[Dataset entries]
_ _ _ _ _
(* ===== verification/MessageHeader.v ===== *)
(** * MessageHeader: the message framing of the transport layer

    Model of src/src/transport/raw/MessageHeader.{h,cpp}: the unencrypted
    [PacketHeader], the encrypted [PayloadHeader] and the message authentication
    tag, with their setters, encoders and decoders, and the packet-buffer versions
    [EncodeBeforeData] and [DecodeAndConsume].

    [Optional<T>] is [option Z]; the enumerators of [SessionType] are their values
    because [SetSecurityFlags] casts any two bits to the enumeration.  Decoders run
    in the error monad on the header and a [Reader]: what was stored before an
    error stays in the header. *)

From S2P Require Import Prelude Encoding PacketBuffer.

(** ** Constants *)

Definition kUnicastSession : Z := 0.
Definition kGroupSession : Z := 1.

(** [Header::MsgFlagValues]; [kDSIZReserved] is the union of the last two. *)
Definition kSourceNodeIdPresent : Z := 4.
Definition kDestinationNodeIdPresent : Z := 1.
Definition kDestinationGroupIdPresent : Z := 2.

(** [Header::SecFlagValues] and [SecFlagMask]. *)
Definition kPrivacyFlag : Z := 128.
Definition kControlMsgFlag : Z := 64.
Definition kMsgExtensionFlag : Z := 32.
Definition kSessionTypeMask : Z := 3.

(** [Header::ExFlagValues]. *)
Definition kExchangeFlag_Initiator : Z := 1.
Definition kExchangeFlag_AckMsg : Z := 2.
Definition kExchangeFlag_NeedsAck : Z := 4.
Definition kExchangeFlag_SecuredExtension : Z := 8.
Definition kExchangeFlag_VendorIdPresent : Z := 16.

Definition kMsgUnicastSessionIdUnsecured : Z := 0.
Definition kMsgHeaderVersion : Z := 0.
Definition kVersionMask : Z := 240.
Definition kVersionShift : Z := 4.
Definition kMsgFlagsMask : Z := 7.

Definition kFixedUnencryptedHeaderSizeBytes : nat := 8.
Definition kEncryptedHeaderSizeBytes : nat := 6.
Definition kNodeIdSizeBytes : nat := 8.
Definition kGroupIdSizeBytes : nat := 2.
Definition kVendorIdSizeBytes : nat := 2.
Definition kAckMessageCounterSizeBytes : nat := 4.
Definition kPrivacyHeaderMinLength : nat := 4.
Definition CHIP_CRYPTO_AEAD_MIC_LENGTH_BYTES : nat := 16.
Definition kMaxTagLen : nat := 16.

(** ** PacketHeader *)
Record PacketHeader := MkPacketHeader {
  mMessageCounter : Z;
  mSourceNodeId : option Z;
  mDestinationNodeId : option Z;
  mDestinationGroupId : option Z;
  mSessionId : Z;
  mSessionType : Z;
  mMsgFlags : Z;
  mSecFlags : Z }.

Definition PacketHeader_new : PacketHeader :=
  MkPacketHeader 0 None None None kMsgUnicastSessionIdUnsecured kUnicastSession 0 0.

(** One field replaced. *)
Definition with_counter (h : PacketHeader) x := MkPacketHeader x (mSourceNodeId h)
  (mDestinationNodeId h) (mDestinationGroupId h) (mSessionId h) (mSessionType h) (mMsgFlags h) (mSecFlags h).
Definition with_source (h : PacketHeader) x := MkPacketHeader (mMessageCounter h) x
  (mDestinationNodeId h) (mDestinationGroupId h) (mSessionId h) (mSessionType h) (mMsgFlags h) (mSecFlags h).
Definition with_dest_node (h : PacketHeader) x := MkPacketHeader (mMessageCounter h) (mSourceNodeId h)
  x (mDestinationGroupId h) (mSessionId h) (mSessionType h) (mMsgFlags h) (mSecFlags h).
Definition with_dest_group (h : PacketHeader) x := MkPacketHeader (mMessageCounter h) (mSourceNodeId h)
  (mDestinationNodeId h) x (mSessionId h) (mSessionType h) (mMsgFlags h) (mSecFlags h).
Definition with_session_id (h : PacketHeader) x := MkPacketHeader (mMessageCounter h) (mSourceNodeId h)
  (mDestinationNodeId h) (mDestinationGroupId h) x (mSessionType h) (mMsgFlags h) (mSecFlags h).
Definition with_session_type (h : PacketHeader) x := MkPacketHeader (mMessageCounter h) (mSourceNodeId h)
  (mDestinationNodeId h) (mDestinationGroupId h) (mSessionId h) x (mMsgFlags h) (mSecFlags h).
Definition with_msg_flags (h : PacketHeader) x := MkPacketHeader (mMessageCounter h) (mSourceNodeId h)
  (mDestinationNodeId h) (mDestinationGroupId h) (mSessionId h) (mSessionType h) x (mSecFlags h).
Definition with_sec_flags (h : PacketHeader) x := MkPacketHeader (mMessageCounter h) (mSourceNodeId h)
  (mDestinationNodeId h) (mDestinationGroupId h) (mSessionId h) (mSessionType h) (mMsgFlags h) x.

Definition has_value {A} (o : option A) : bool := match o with Some _ => true | None => false end.

Definition HasPrivacyFlag h := BitFlags.Has (mSecFlags h) kPrivacyFlag.
Definition HasSourceNodeId h := BitFlags.Has (mMsgFlags h) kSourceNodeIdPresent.
Definition HasDestinationNodeId h := BitFlags.Has (mMsgFlags h) kDestinationNodeIdPresent.
Definition HasDestinationGroupId h := BitFlags.Has (mMsgFlags h) kDestinationGroupIdPresent.
Definition IsGroupSession h := mSessionType h =? kGroupSession.
Definition IsUnicastSession h := mSessionType h =? kUnicastSession.
Definition IsSessionTypeValid h := IsUnicastSession h || IsGroupSession h.
Definition IsSecureSessionControlMsg h := BitFlags.Has (mSecFlags h) kControlMsgFlag.
Definition IsValidGroupMsg h :=
  IsGroupSession h && HasSourceNodeId h && HasDestinationGroupId h && negb (IsSecureSessionControlMsg h).
Definition IsValidMCSPMsg h :=
  IsGroupSession h && HasSourceNodeId h && HasDestinationNodeId h && IsSecureSessionControlMsg h.
Definition IsEncrypted h :=
  negb ((mSessionId h =? kMsgUnicastSessionIdUnsecured) && IsUnicastSession h).
Definition MICTagLength h : nat :=
  if IsEncrypted h then CHIP_CRYPTO_AEAD_MIC_LENGTH_BYTES else 0.

Definition SetFlags_Sec h value := with_sec_flags h (BitFlags.Set_ (mSecFlags h) value).
Definition SetFlags_Msg h value := with_msg_flags h (BitFlags.Set_ (mMsgFlags h) value).
Definition SetMessageFlags h flags := with_msg_flags h flags.
Definition SetSecurityFlags h securityFlags :=
  with_session_type (with_sec_flags h securityFlags) (Z.land securityFlags kSessionTypeMask).
Definition SetSecureSessionControlMsg h value :=
  with_sec_flags h (BitFlags.Set_if 8 (mSecFlags h) kControlMsgFlag value).

(** The setters of an identifier, [Some] for the overloads taking a value. *)
Definition SetSourceNodeId h (id : option Z) :=
  with_msg_flags (with_source h id) (BitFlags.Set_if 8 (mMsgFlags h) kSourceNodeIdPresent (has_value id)).
Definition SetDestinationNodeId h (id : option Z) :=
  with_msg_flags (with_dest_node h id) (BitFlags.Set_if 8 (mMsgFlags h) kDestinationNodeIdPresent (has_value id)).
Definition SetDestinationGroupId h (id : option Z) :=
  with_msg_flags (with_dest_group h id) (BitFlags.Set_if 8 (mMsgFlags h) kDestinationGroupIdPresent (has_value id)).
Definition ClearSourceNodeId h :=
  with_msg_flags (with_source h None) (BitFlags.Clear 8 (mMsgFlags h) kSourceNodeIdPresent).
Definition ClearDestinationNodeId h :=
  with_msg_flags (with_dest_node h None) (BitFlags.Clear 8 (mMsgFlags h) kDestinationNodeIdPresent).
Definition ClearDestinationGroupId h :=
  with_msg_flags (with_dest_group h None) (BitFlags.Clear 8 (mMsgFlags h) kDestinationGroupIdPresent).

Definition SetSessionType h type :=
  with_sec_flags (with_session_type h type)
    (wrap 8 (Z.lor (Z.land (mSecFlags h) (Z.lnot kSessionTypeMask)) (Z.land type kSessionTypeMask))).
Definition SetSessionId h id := with_session_id h id.
Definition SetMessageCounter h id := with_counter h id.
Definition SetUnsecured h :=
  with_session_type (with_session_id h kMsgUnicastSessionIdUnsecured) kUnicastSession.

Definition PrivacyHeaderLength h : nat :=
  kPrivacyHeaderMinLength +
  (if BitFlags.Has (mMsgFlags h) kSourceNodeIdPresent then 8 else 0) +
  (if BitFlags.Has (mMsgFlags h) kDestinationNodeIdPresent then 8
   else if BitFlags.Has (mMsgFlags h) kDestinationGroupIdPresent then 2 else 0).
Definition PayloadOffset h : nat := kPrivacyHeaderMinLength + PrivacyHeaderLength h.

Definition EncodeSizeBytes h : nat :=
  kFixedUnencryptedHeaderSizeBytes +
  (if has_value (mSourceNodeId h) then kNodeIdSizeBytes else 0) +
  (if has_value (mDestinationNodeId h) then kNodeIdSizeBytes
   else if has_value (mDestinationGroupId h) then kGroupIdSizeBytes else 0).

(** ** PayloadHeader *)

(** [Protocols::Id]. *)
Record ProtocolId := MkProtocolId { GetVendorId : Z; GetProtocolId : Z }.
Definition VendorId_Common : Z := 0.
Definition Protocols_NotSpecified : ProtocolId := MkProtocolId 65535 65535.

Record PayloadHeader := MkPayloadHeader {
  mMessageType : Z;
  mExchangeID : Z;
  mProtocolID : ProtocolId;
  mExchangeFlags : Z;
  mAckMessageCounter : option Z }.

Definition with_type (h : PayloadHeader) x :=
  MkPayloadHeader x (mExchangeID h) (mProtocolID h) (mExchangeFlags h) (mAckMessageCounter h).
Definition with_exchange_id (h : PayloadHeader) x :=
  MkPayloadHeader (mMessageType h) x (mProtocolID h) (mExchangeFlags h) (mAckMessageCounter h).
Definition with_protocol (h : PayloadHeader) x :=
  MkPayloadHeader (mMessageType h) (mExchangeID h) x (mExchangeFlags h) (mAckMessageCounter h).
Definition with_ex_flags (h : PayloadHeader) x :=
  MkPayloadHeader (mMessageType h) (mExchangeID h) (mProtocolID h) x (mAckMessageCounter h).
Definition with_ack (h : PayloadHeader) x :=
  MkPayloadHeader (mMessageType h) (mExchangeID h) (mProtocolID h) (mExchangeFlags h) x.

Definition HaveVendorId h := BitFlags.Has (mExchangeFlags h) kExchangeFlag_VendorIdPresent.
Definition SetProtocol h protocol :=
  with_protocol
    (with_ex_flags h (BitFlags.Set_if 8 (mExchangeFlags h) kExchangeFlag_VendorIdPresent
                        (negb (GetVendorId protocol =? VendorId_Common)))) protocol.
Definition PayloadHeader_new : PayloadHeader :=
  SetProtocol (MkPayloadHeader 0 0 Protocols_NotSpecified 0 None) Protocols_NotSpecified.
Definition SetMessageType h protocol type := with_type (SetProtocol h protocol) type.
Definition SetExchangeID h id := with_exchange_id h id.
Definition SetInitiator h inInitiator :=
  with_ex_flags h (BitFlags.Set_if 8 (mExchangeFlags h) kExchangeFlag_Initiator inInitiator).
Definition SetAckMessageCounter h (id : option Z) :=
  with_ex_flags (with_ack h id) (BitFlags.Set_if 8 (mExchangeFlags h) kExchangeFlag_AckMsg (has_value id)).
Definition SetNeedsAck h inNeedsAck :=
  with_ex_flags h (BitFlags.Set_if 8 (mExchangeFlags h) kExchangeFlag_NeedsAck inNeedsAck).
Definition IsInitiator h := BitFlags.Has (mExchangeFlags h) kExchangeFlag_Initiator.
Definition IsAckMsg h := BitFlags.Has (mExchangeFlags h) kExchangeFlag_AckMsg.
Definition NeedsAck h := BitFlags.Has (mExchangeFlags h) kExchangeFlag_NeedsAck.

Definition PayloadEncodeSizeBytes h : nat :=
  kEncryptedHeaderSizeBytes + (if HaveVendorId h then kVendorIdSizeBytes else 0) +
  (if has_value (mAckMessageCounter h) then kAckMessageCounterSizeBytes else 0).

Section Codec.
Context `{BO : ByteOrder}.

(** ** Decoding *)

(** A checked read while decoding a header of type [H]. *)
Definition read {H : Type} (n : nat) : M (H * Reader) Z := fun '(h, r) =>
  let (v, r) := rd n r in (v, (h, r)).
Definition header {H : Type} : M (H * Reader) H := fun '(h, r) => (Ok h, (h, r)).
Definition update {H : Type} (f : H -> H) : M (H * Reader) unit := fun '(h, r) => (Ok tt, (f h, r)).

(** The length-prefixed extension block both headers may carry. *)
Definition skip_extension {H : Type} : M (H * Reader) unit :=
  let! length := read 2 in
  fun '(h, r) =>
    if length <=? Z.of_nat (Remaining r) then (Ok tt, (h, Skip r (Z.to_nat length)))
    else (Err CHIP_ERROR_INTERNAL, (h, r)).

Definition octets_read {H : Type} : M (H * Reader) Z :=
  fun '(h, r) => (Ok (wrap 16 (Z.of_nat (OctetsRead r))), (h, r)).

Definition DecodeFixedCommon : M (PacketHeader * Reader) unit :=
  let! msgFlags := read 1 in
  verify (Z.shiftr (Z.land msgFlags kVersionMask) kVersionShift =? kMsgHeaderVersion)
         CHIP_ERROR_VERSION_MISMATCH ;;
  update (fun h => SetMessageFlags h msgFlags) ;;
  let! sessionId := read 2 in
  update (fun h => with_session_id h sessionId) ;;
  let! securityFlags := read 1 in
  update (fun h => SetSecurityFlags h securityFlags).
_ _ _ _ _
Action item
Within the entries above, count the lines that include "HasDestinationGroupId". The answer is that number alone.

Result for this task
2